Write the entries out exactly, with the final line being the one containing "[addMessage], the asynchronous".

Supplied records:
###

(** * The chat widget and its stub responder

    A shallow embedding of the two source files of the repository:

    - the route handler [GET] of the chat endpoint (the Responder), a pure
      function from the [message] query parameter to a JSON response;
    - the React component [Chatbot] (the Widget): its three pieces of state,
      [addMessage], the asynchronous [handleSend], [handleKeyDown], the
      [disabled] attributes of the two controls and the rows it renders.

    JavaScript strings are sequences of 16-bit code units. The strings
    modelled here are those of code units below 256 and of unpaired
    surrogates; on them [trim], [toLowerCase] and [encodeURIComponent] are
    written out as ECMAScript defines them, the [URIError] of the last
    included. *)

From Stdlib Require Import ZArith List Ascii Bool Lia.
Import ListNotations.

Local Open Scope Z_scope.

(** ** The JavaScript built-ins the two files call *)

Module JS.

(** A code unit: one below 256, or the low surrogate U+DC00 + 512 [b9] +
    256 [b8] + [lo]. No high surrogate is modelled, so a surrogate is never
    half of a pair: every [Lone] is what ECMAScript calls an unpaired
    surrogate. *)
Inductive unit16 : Type :=
| Latin1 (c : ascii)
| Lone (b9 b8 : bool) (lo : ascii).

Inductive string : Type :=
| EmptyString
| String (u : unit16) (s : string).

(** String literals denote their bytes as code units below 256. *)
Definition of_bytes (bs : list Byte.byte) : string :=
  fold_right (fun b s => String (Latin1 (ascii_of_byte b)) s) EmptyString bs.

Fixpoint to_bytes (s : string) : option (list Byte.byte) :=
  match s with
  | EmptyString => Some []
  | String (Latin1 c) s' => option_map (cons (byte_of_ascii c)) (to_bytes s')
  | String (Lone _ _ _) _ => None
  end.

Declare Scope js_scope.
Delimit Scope js_scope with js.
Bind Scope js_scope with string.
String Notation string of_bytes to_bytes : js_scope.

Definition code (u : unit16) : N :=
  match u with
  | Latin1 c => N_of_ascii c
  | Lone b9 b8 lo =>
      (56320 + (if b9 then 512 else 0) + (if b8 then 256 else 0) + N_of_ascii lo)%N
  end.

(** Equality of code units, [===] on strings, [length] and [+]. *)
Module String.

Definition eqb_unit (u v : unit16) : bool :=
  match u, v with
  | Latin1 c, Latin1 d => Ascii.eqb c d
  | Lone b9 b8 lo, Lone b9' b8' lo' => Bool.eqb b9 b9' && Bool.eqb b8 b8' && Ascii.eqb lo lo'
  | _, _ => false
  end.

Fixpoint eqb (s1 s2 : string) : bool :=
  match s1, s2 with
  | EmptyString, EmptyString => true
  | String u s1', String v s2' => eqb_unit u v && eqb s1' s2'
  | _, _ => false
  end.

Fixpoint length (s : string) : nat :=
  match s with
  | EmptyString => O
  | String _ s' => S (length s')
  end.

Fixpoint append (s1 s2 : string) : string :=
  match s1 with
  | EmptyString => s2
  | String u s1' => String u (append s1' s2)
  end.

End String.

Infix "++" := String.append (right associativity, at level 60) : js_scope.

(** A property read in JavaScript: a string, or [undefined] when the
    property is absent. *)
Inductive value : Type :=
| Undefined
| Str (s : string).

(** Truthiness of a string: only the empty string is falsy. *)
Definition truthy_string (s : string) : bool :=
  match s with
  | EmptyString => false
  | String _ _ => true
  end.

(** Truthiness of a property: [undefined] and the empty string are falsy. *)
Definition truthy (v : value) : bool :=
  match v with
  | Undefined => false
  | Str s => truthy_string s
  end.

(** [v || d] where the result is used as a string. *)
Definition or_else (v : value) (d : string) : string :=
  match v with
  | Str (String u s) => String u s
  | _ => d
  end.

(** WhiteSpace and LineTerminator code units among the modelled ones: TAB,
    LF, VT, FF, CR, SP and NBSP. *)
Definition isWhiteSpace (u : unit16) : bool :=
  let n := code u in
  ((9 <=? n) && (n <=? 13) || (n =? 32) || (n =? 160))%N.

Fixpoint trimStart (s : string) : string :=
  match s with
  | EmptyString => EmptyString
  | String u s' => if isWhiteSpace u then trimStart s' else s
  end.

Fixpoint trimEnd (s : string) : string :=
  match s with
  | EmptyString => EmptyString
  | String u s' =>
      match trimEnd s' with
      | EmptyString => if isWhiteSpace u then EmptyString else String u EmptyString
      | t => String u t
      end
  end.

(** A string of white space only (the empty string included). *)
Fixpoint blank (s : string) : bool :=
  match s with
  | EmptyString => true
  | String u s' => isWhiteSpace u && blank s'
  end.

(** [String.prototype.trim]. *)
Definition trim (s : string) : string := trimEnd (trimStart s).

(** Lower-case mapping of one code unit: A-Z and the Latin-1 capitals
    U+00C0-U+00DE except the multiplication sign U+00D7 move up by 32; an
    unpaired surrogate maps to itself. *)
Definition lower (u : unit16) : unit16 :=
  let n := code u in
  if ((65 <=? n) && (n <=? 90) ||
      (192 <=? n) && (n <=? 222) && negb (n =? 215))%N
  then Latin1 (ascii_of_N (n + 32))
  else u.

(** [String.prototype.toLowerCase]. *)
Fixpoint toLowerCase (s : string) : string :=
  match s with
  | EmptyString => EmptyString
  | String u s' => String (lower u) (toLowerCase s')
  end.

(** Characters [encodeURIComponent] leaves alone: letters, digits and
    [- _ . ! ~ * ' ( )]. *)
Definition unreserved (u : unit16) : bool :=
  let n := code u in
  ((65 <=? n) && (n <=? 90) || (97 <=? n) && (n <=? 122) ||
   (48 <=? n) && (n <=? 57) ||
   (n =? 45) || (n =? 95) || (n =? 46) || (n =? 33) || (n =? 126) ||
   (n =? 42) || (n =? 39) || (n =? 40) || (n =? 41))%N.

Definition hexDigit (n : N) : unit16 :=
  Latin1 (if (n <? 10)%N then ascii_of_N (48 + n) else ascii_of_N (55 + n)).

(** One octet as [%XX], upper-case hexadecimal. *)
Definition percent (octet : N) (rest : string) : string :=
  String (Latin1 "%")
    (String (hexDigit (octet / 16)) (String (hexDigit (octet mod 16)) rest)).

(** [encodeURIComponent]: the UTF-8 octets of every other character,
    percent-escaped (one octet below 128, two from 128 to 255). [None] is
    the [URIError] it throws when the string holds an unpaired
    surrogate. *)
Fixpoint encodeURIComponent (s : string) : option string :=
  match s with
  | EmptyString => Some EmptyString
  | String (Lone _ _ _) _ => None
  | String (Latin1 c) s' =>
      match encodeURIComponent s' with
      | None => None
      | Some rest =>
          let n := N_of_ascii c in
          Some (if unreserved (Latin1 c) then String (Latin1 c) rest
                else if (n <? 128)%N then percent n rest
                else percent (192 + n / 64) (percent (128 + n mod 64) rest))
      end
  end.

(** A thrown value, as [catch] tells them apart: an [Error] instance with
    its [message], or anything else. *)
Inductive Thrown : Type :=
| ErrorInstance (message : string)
| NonError.

(** The messages of the two errors the engine itself throws in
    [handleSend]: the [URIError] of [encodeURIComponent] and the
    [TypeError] of reading [error] of [null]. The wording is the engine's
    (here V8's); only the places where they are thrown matter below. *)
Definition URIError_message : string := "URI malformed".

Definition TypeError_message : string :=
  "Cannot read properties of null (reading 'error')".

End JS.

Import JS.
Local Open Scope js_scope.

(** ** The wire format shared by the two components *)

(** The two properties either side reads of a parsed JSON body (of a value
    that is no object both are absent). *)
Record Body : Type := mkBody { error : value; response : value }.

(** What [response.json()] settles to: a rejection (the body is not JSON),
    the value [null], or any other value, given by its two properties. *)
Inductive JsonOutcome : Type :=
| JsonRejects (e : Thrown)
| JsonResolvesNull
| JsonResolves (data : Body).

Record Response : Type := mkResponse { status : Z; body : JsonOutcome }.

(** [response.ok]: the status is in the range 200-299. *)
Definition ok (r : Response) : bool := (200 <=? status r) && (status r <=? 299).

(** ** The Responder: [GET] of the chat route *)

Module Responder.

(** [NextResponse.json(data, { status })]; the status defaults to 200. *)
Definition NextResponse_json (data : Body) (init : option Z) : Response :=
  {| status := match init with Some s => s | None => 200 end;
     body := JsonResolves data |}.

Definition reply (text : string) : Body :=
  {| error := Undefined; response := Str text |}.

Definition failure (text : string) : Body :=
  {| error := Str text; response := Undefined |}.

(** [message] is the result of [searchParams.get('message')]: [None] is
    JavaScript's [null], returned when the parameter is absent. *)
Definition GET (message : option string) : Response :=
  match message with
  | None => NextResponse_json (failure "Missing message query") (Some 400)
  | Some m =>
      if negb (truthy_string m)
      then NextResponse_json (failure "Missing message query") (Some 400)
      else
        let key := toLowerCase m in
        if String.eqb key "hello"
        then NextResponse_json (reply "Hello! How can I help you today?") None
        else if String.eqb key "what is your name?"
        then NextResponse_json (reply "I'm a chatbot built by MAS.") None
        else if String.eqb key "error"
        then NextResponse_json (failure "Something went wrong") (Some 500)
        else NextResponse_json (reply "Sorry, I didn't understand that.") None
  end.

End Responder.

(** ** The Widget: state, effects and the handlers of [Chatbot] *)

Module Widget.

Inductive MessageSender : Type := User | Bot | Error | Typing.

(** [id] is a reading of [Date.now()] and [timestamp] of [new Date()],
    both in milliseconds; [text] is a [value] because [handleSend] passes
    properties of the parsed body straight to [addMessage]. *)
Record Message : Type := mkMessage {
  id : Z;
  text : value;
  sender : MessageSender;
  timestamp : option Z
}.

(** The three [useState] cells of the component. *)
Record State : Type := mkState {
  messages : list Message;
  input : string;
  isTyping : bool
}.

(** The two clock readings one call of [addMessage] makes. *)
Record Clock : Type := mkClock { now : Z; date : Z }.

(** What a handler does to the outside, in the order it does it. *)
Inductive Effect : Type :=
| AppendMessage (m : Message)  (* setMessages((prev) => [...prev, m]) *)
| SetInput (v : string)
| SetIsTyping (b : bool)
| Fetch (url : string)
| ConsoleError (err : Thrown).

(** What an effect does to the state of the component. *)
Definition apply_effect (e : Effect) (st : State) : State :=
  match e with
  | AppendMessage m =>
      {| messages := messages st ++ [m]; input := input st; isTyping := isTyping st |}
  | SetInput v =>
      {| messages := messages st; input := v; isTyping := isTyping st |}
  | SetIsTyping b =>
      {| messages := messages st; input := input st; isTyping := b |}
  | Fetch _ => st
  | ConsoleError _ => st
  end.

(** A run of a handler: the component state and the effects so far. *)
Record Run : Type := mkRun { state : State; effects : list Effect }.

(** Handlers run in a state monad over [Run] with exceptions: [inr e] is
    an uncaught [throw e] (or a rejected [await]). *)
Definition M (A : Type) : Type := Run -> (A + Thrown) * Run.

Definition ret {A} (a : A) : M A := fun r => (inl a, r).

Definition bind {A B} (m : M A) (k : A -> M B) : M B :=
  fun r =>
    match m r with
    | (inl a, r') => k a r'
    | (inr e, r') => (inr e, r')
    end.

Definition throw {A} (e : Thrown) : M A := fun r => (inr e, r).

(** [try { body } catch (err) { handler err }]. *)
Definition try_catch {A} (body : M A) (handler : Thrown -> M A) : M A :=
  fun r =>
    match body r with
    | (inl a, r') => (inl a, r')
    | (inr e, r') => handler e r'
    end.

(** [try { body } finally { cleanup }]: the cleanup runs on both exits and
    the body's completion stands unless the cleanup itself throws. *)
Definition try_finally {A} (body : M A) (cleanup : M unit) : M A :=
  fun r =>
    match body r with
    | (res, r') =>
        match cleanup r' with
        | (inl _, r'') => (res, r'')
        | (inr e, r'') => (inr e, r'')
        end
    end.

Declare Scope widget_scope.
Delimit Scope widget_scope with widget.
Notation "x <- m ;; k" := (bind m (fun x => k))
  (at level 61, m at next level, right associativity) : widget_scope.
Notation "m ;; k" := (bind m (fun _ => k))
  (at level 61, right associativity) : widget_scope.
Local Open Scope widget_scope.

Definition perform (e : Effect) : M unit :=
  fun r => (inl tt, {| state := apply_effect e (state r); effects := effects r ++ [e] |}).

Definition setMessages_append (m : Message) : M unit := perform (AppendMessage m).

Definition setInput (v : string) : M unit := perform (SetInput v).

Definition setIsTyping (b : bool) : M unit := perform (SetIsTyping b).

Definition console_error (err : Thrown) : M unit := perform (ConsoleError err).

(** The [input] the handler closes over. *)
Definition get_input : M string := fun r => (inl (input (state r)), r).

(** The object literal [newMessage] of [addMessage]. *)
Definition newMessage (c : Clock) (text : value) (sender : MessageSender) : Message :=
  {| id := now c; text := text; sender := sender; timestamp := Some (date c) |}.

###

Final answer:
(** * The chat widget and its stub responder

    A shallow embedding of the two source files of the repository:

    - the route handler [GET] of the chat endpoint (the Responder), a pure
      function from the [message] query parameter to a JSON response;
    - the React component [Chatbot] (the Widget): its three pieces of state,
      [addMessage], the asynchronous [handleSend], [handleKeyDown], the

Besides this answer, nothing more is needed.